I have finally heard the explanation of why the U.S. market has been so late to this party: debit cards. In Europe and other countries that were early adopters of EMV, debit was not used, or at least was not heavily adopted when EMV was rolled out. This made a greater challenge for the U.S. transition because of the number of debit networks on the national and regional level, and the Durbin Amendment requiring every card to work with at least two debit networks.

Okay,  And There Are Some Other Factors.
In addition, the number of issuers, banks, secondary partners and vendor trepidation has slowed the process by an estimated two years.

09 Tokenization Is Not A Magic Bullet.

PCI Still Applies to Environments with Tokenization.
Even though it is widely held that tokenization will render PANs worthless, PCI will still be an everyday part of life.

Scope It In.
Your systems that only have tokenized PAN data will not be considered out of scope in many cases (see earlier point about scope).

PCI-compliant Tokenization Is Not Completely Defined Yet.
In addition, the PCI Security Council is creating its own definition for PCI tokenization, and it is pretty strict, particularly when regarding reversible encryption.

Acceptable Tokenization Will Be A True Black Box.
PCI-compliant tokenization will need to have encryption/decryption/token creation happen in an environment that is isolated and not understood.

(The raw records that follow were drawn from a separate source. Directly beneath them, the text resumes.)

Lemma absorb_holds st acc payload : holds st acc → holds (absorb st.1 st.2 payload) (acc +:+ payload).
Proof.
  unfold holds. intros ->. rewrite str_len_app. unfold absorb, saturating_add.
  destruct (N.ltb_spec (Config.max_body_bytes limits) (str_len acc)); cbn [fst snd].
  - by rewrite (proj2 (N.ltb_lt _ _)) by lia.
  - destruct (N.ltb_spec (Config.max_body_bytes limits) (str_len acc + str_len payload)).
    + by rewrite (proj2 (N.ltb_lt _ _)) by lia.
    + by rewrite (proj2 (N.ltb_ge _ _)) by lia.
Qed.

Lemma finish_holds st acc r : holds st acc → finish_line st r = (Ok (line_result acc), r).
Proof.
  unfold holds, finish_line, line_result, frame_of. intros ->. by destruct (_ <? _)%N.
Qed.

Lemma read_from_stream r : ∀ st acc saw,
  clean r → holds st acc →
  match split_once (byte 10) (stream r) with
  | Some (a, b) => ∃ r', read_from st saw r = (Ok (line_result (acc +:+ a)), r') ∧ clean r' ∧ stream r' = b
  | None => if saw || negb (str_is_empty (stream r)) then read_from st saw r = (Ok (line_result (acc +:+ stream r)), [])
            else read_from st saw r = (Ok (LEof, st.2), [])
  end.
Proof.
  induction r as [|b r IH]; intros st acc saw Hc Hst; cbn [stream].
  - cbn [split_once str_is_empty negb read_from]. rewrite orb_false_r, str_app_nil_r. destruct saw; [by apply finish_holds|done].
  - inversion Hc as [|? ? (s & -> & Hs) Hc']; subst. destruct (split_once (byte 10) s) as [[a rest]|] eqn:Hsp.
    + rewrite (split_once_app_Some _ _ _ _ _ Hsp). destruct s as [|x s]; [done|]. cbn [read_from]. rewrite Hsp.
      exists (if str_is_empty rest then r else Some rest :: r). rewrite (finish_holds _ (acc +:+ a)) by by apply absorb_holds.
      split; [done|]. destruct rest; simpl; [done|]. split; [|done]. constructor; [by eexists|done].
    + rewrite (split_once_app_None _ _ _ Hsp). destruct s as [|x s]; [done|]. cbn [read_from]. rewrite Hsp.
      specialize (IH (absorb st.1 st.2 (String x s)) (acc +:+ String x s) true Hc' (absorb_holds _ _ _ Hst)).
      destruct (split_once (byte 10) (stream r)) as [[a b]|]; cbn [fmap option_fmap option_map fst snd].
      * rewrite str_app_assoc in IH. exact IH.
      * rewrite orb_true_r. rewrite str_app_assoc in IH. exact IH.
Qed.

End lines.

(** How much there is left to read. *)
Fixpoint measure (r : Reader) : nat :=
  match r with
  | [] => 0
  | Some s :: r => S (String.length s + measure r)
  | None :: r => S (measure r)
  end.

Lemma split_once_shorter c s a b : split_once c s = Some (a, b) → (String.length b < String.length s)%nat.
Proof.
  revert a. induction s as [|d s IH]; intros a; simpl; [done|]. destruct (Ascii.eqb d c); [intros [= _ ->]; lia|].
  destruct (split_once c s) as [[a' b']|]; [|done]. intros [= _ ->]. specialize (IH a' eq_refl). lia.
Qed.

(** Every line that is read takes something from the input. *)
Lemma read_from_measure r : ∀ st saw res r',
  read_from st saw r = (Ok res, r') → (measure r' <= measure r)%nat ∧
  (saw = false → res.1 ≠ LEof → (measure r' < measure r)%nat).
Proof.
  induction r as [|[[|x s]|] r IH]; intros st saw res r'; cbn [read_from measure String.length].
  - destruct saw; unfold finish_line; intros [= <- <-]; naive_solver.
  - destruct saw; unfold finish_line; intros [= <- <-]; simpl; (split; [lia|]); [done|naive_solver].
  - destruct (split_once (byte 10) (String x s)) as [[a b]|] eqn:Hsp.
    + apply split_once_shorter in Hsp. unfold finish_line. intros [= <- <-]. cbn [String.length] in *. destruct (str_is_empty b); cbn [measure]; lia.
    + intros H. apply IH in H as [H _]. lia.
  - done.
Qed.

(** The bytes that answer a session. *)
Definition line_text (v : Value) : string := default "" (value_to_string v) +:+ newline.
Fixpoint text_of (outs : list (list Call * DispatchResult)) : string :=
  match outs with
  | [] => ""
  | (_, DResponse v) :: outs => line_text v +:+ text_of outs
  | (_, DNotification) :: outs => text_of outs
  end.

(** Enough fuel for the whole input: the loop always ends. *)
Lemma stdio_returns s fuel : ∀ n r p,
  (measure r < fuel)%nat → spec (λ _, True) (λ o, o ≠ None) (run_stdio fuel n s r p).
Proof.
  induction fuel as [|fuel IH]; intros n r p Hf; [lia|]. cbn [run_stdio]. destruct (stops s n); [done|].
  destruct (read_capped_line r) as [[[res line]|] r'] eqn:Hr; [|done].
  apply read_from_measure in Hr as [_ Hr]. cbn [fst] in Hr.
  assert (∀ v p', res ≠ LEof → spec (λ _, True) (λ o, o ≠ None)
    match write_frame s n v with
    | None => Ret (Some ("", Err tt))
    | Some text => do! rest := run_stdio fuel (S n) s r' p' in Ret ((λ x, (text +:+ x.1, x.2)) <$> rest)
    end) as Hreply.
  { intros v p' Hres. destruct (write_frame s n v) as [text|]; [|done]. apply spec_bind.
    eapply spec_mono; [apply IH; specialize (Hr eq_refl Hres); lia|done|]. by intros [|]. }
  destruct res; [|by apply Hreply|done]. apply spec_bind.
  eapply spec_mono; [exact (spec_true _)|done|]. intros [[v|] p'] _; cbn [fst snd]; [by apply Hreply|].
  apply IH. specialize (Hr eq_refl ltac:(done)). lia.
Qed.

(** Streams that neither stop nor fail. *)
Definition quiet (s : Streams) : Prop :=
  (∀ n, stops s n = false ∧ write_fails s n = false) ∧ flush_fails s = false.

Section served.
Hypothesis limit_fits : (Config.max_body_bytes limits < usize_max)%N.
Hypothesis printable : ∀ v, is_Some (value_to_string v).

Lemma write_quiet s n v : quiet s → write_frame s n v = Some (line_text v).
Proof.
  intros [Hq _]. unfold write_frame, line_text. destruct (printable v) as [text ->]. by destruct (Hq n) as [_ ->].
Qed.

Lemma read_clean r :
  clean r →
  match input_lines (stream r) with
  | [] => read_capped_line r = (Ok (LEof, ""), [])
  | line :: lines => ∃ r', read_capped_line r = (Ok (line_result line), r') ∧ clean r' ∧ input_lines (stream r') = lines
  end.
Proof.
  intros Hc. pose proof (read_from_stream limit_fits r (false, "") "" false Hc) as H. rewrite input_lines_step.
  assert (holds (false, "") "") as Hh by (unfold holds; destruct (N.ltb_spec (Config.max_body_bytes limits) (str_len "")) as [Hl|]; [change (str_len "") with 0%N in Hl; lia|done]).
  specialize (H Hh). unfold read_capped_line. destruct (split_once (byte 10) (stream r)) as [[a b]|].
  - destruct H as (r' & -> & ? & <-). by exists r'.
  - destruct (str_is_empty (stream r)); simpl in H; [done|]. exists []. split_and!; [done|constructor|done].
Qed.

Lemma stdio_session s fuel : ∀ n r p cs out,
  quiet s → clean r → (measure r < fuel)%nat → exec (run_stdio fuel n s r p) cs out →
  ∃ outs p', session (frame_of <$> input_lines (stream r)) p outs p' ∧ cs = concat outs.*1 ∧
    out = Some (text_of outs, Ok tt).
Proof.
  induction fuel as [|fuel IH]; intros n r p cs out Hq Hc Hf; [lia|]. cbn [run_stdio].
  pose proof Hq as [Hs Hfl]. rewrite (proj1 (Hs n)), Hfl. pose proof (read_clean r Hc) as Hr.
  destruct (input_lines (stream r)) as [|line lines].
  { rewrite Hr. intros [-> ->]%exec_Ret. exists [], p. split_and!; [constructor|done|done]. }
  destruct Hr as (r' & Hr & Hc' & <-). rewrite Hr.
  apply read_from_measure in Hr as [_ Hm]. unfold line_result in *. cbn [fmap list_fmap].
  destruct (frame_of line) as [f|] eqn:Hframe; cbn [fst] in Hm; specialize (Hm eq_refl ltac:(done)).
  - intros (cs1 & [d p'] & cs2 & -> & Hd & Hx)%exec_Bind. cbn [fst snd] in Hx. destruct d as [v|].
    + rewrite write_quiet in Hx by done.
      apply exec_Bind in Hx as (cs3 & rest & cs4 & -> & Hx & [-> ->]%exec_Ret).
      destruct (IH _ _ _ _ _ Hq Hc' ltac:(lia) Hx) as (outs & p'' & Hses & -> & ->).
      exists ((cs1, DResponse v) :: outs), p''. split_and!; [by eapply session_frame| |done].
      by rewrite app_nil_r.
    + destruct (IH _ _ _ _ _ Hq Hc' ltac:(lia) Hx) as (outs & p'' & Hses & -> & ->).
      exists ((cs1, DNotification) :: outs), p''. split_and!; [by eapply session_frame|done|done].
  - rewrite write_quiet by done. intros (cs3 & rest & cs4 & -> & Hx & [-> ->]%exec_Ret)%exec_Bind.
    destruct (IH _ _ _ _ _ Hq Hc' ltac:(lia) Hx) as (outs & p'' & Hses & -> & ->).
    exists (([], invalid_request Null) :: outs), p''. split_and!; [by apply session_oversized| |done].
    by rewrite app_nil_r.
Qed.

End served.

(** C17: The stdio loop serves exactly the lines of its input, however the input is cut into
    buffers.  For any streams it ends within one round per byte and buffer.  When they
    neither fail nor stop it, it has served the session whose frames are the lines in order
    — a line longer than the limit is replaced by an error and never kept, a carriage return
    before the line feed is dropped, an unterminated last line counts — has made exactly
    the calls of that session, and has written exactly one line per response. *)
Theorem stdio_serves_lines s fuel n r p :
  (measure r < fuel)%nat →
  spec (λ _, True) (λ o, o ≠ None) (run_stdio fuel n s r p) ∧
  ((Config.max_body_bytes limits < usize_max)%N → (∀ v, is_Some (value_to_string v)) → quiet s → clean r →
   ∀ cs out, exec (run_stdio fuel n s r p) cs out →
   ∃ outs p', session (frame_of <$> input_lines (stream r)) p outs p' ∧ cs = concat outs.*1 ∧
     out = Some (text_of outs, Ok tt)).
Proof.
  intros Hf. split; [by apply stdio_returns|]. intros Hl Hp Hq Hc cs out Hx. by eapply stdio_session.
Qed.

Protecting Its Business Model.
While the movement toward tokenization (and rendering this data worthless to a thief) is a key pillar to the council, it is continuing to defend its position that PCI continues through systems that are tokenized. Frankly, the only way this will work is to remove them from scope completely.

10 OMG Apple Just Invented NFC (Near-field Communications) for Payments.

Apple puts a chip on its phone and the company is innovative, even though NFC has been on most Android handsets for three years.

All of the sudden the payment world has universally accepted the need to adopt NFC payments as soon as possible. Several partners of the event indicated how monumental this is. The story is, if NFC payment acceptance if not part of your current EMV deployment plans, update your plans.

Mobile Is A Big Focus.
Other emerging mobile technologies, or at least adoptions of said technologies, are a major arena for payment security. Look for the PCI security council to research and develop standards for mobile payments.

11 Compliance Is A Daily Process, Not A Check Box.

Monitor physical systems for tampering, particularly POS terminals with exposed ports.

Compliance does not mean you are secure.

PCI cannot be completely outsourced.

PCI is not an IT project, it is a process for the whole company.

12 If You Belong To A Partner Organization, You Have Access To Additional PCI Council Resources.

PCI Security Council Website - https://www.pcisecuritystandards.org/ 

PCI Special Interest Group (SIG) Participation
SIGs include many fringe PCI guidelines. Research is done, and recommendation papers are completed. The process takes about 18 months to 24 months. 2013 SIGs are working on PEN testing standardization and educating small businesses in an easy-to-understand manner.

Current SIG proposals:

  • Third-party services shared responsibilities clarification
  • Security of retail stores
  • Cryptographic keys and digital certificates security guidelines
  • Unattended security guidance (securing unattended units like ATMs, vending, pay at pump)
  • Network virtualization standards
  • Effective daily log monitoring – Reduce the time breaches go unnoticed.

Go To The PCI Security Council Community Meetings
There are three each year in Asia, North America and Europe. 2015 North America will be in Vancouver Sept. 29 through October 1.

HFTP is a member, and rumor has it that AH&LA is entertaining joining.

After three days of this, I am looking to work on another 12-step program. Happy securing!

Jeffrey Stephen Parker, CHTP, is the vice president and chief funologist for Stout Street Hospitality.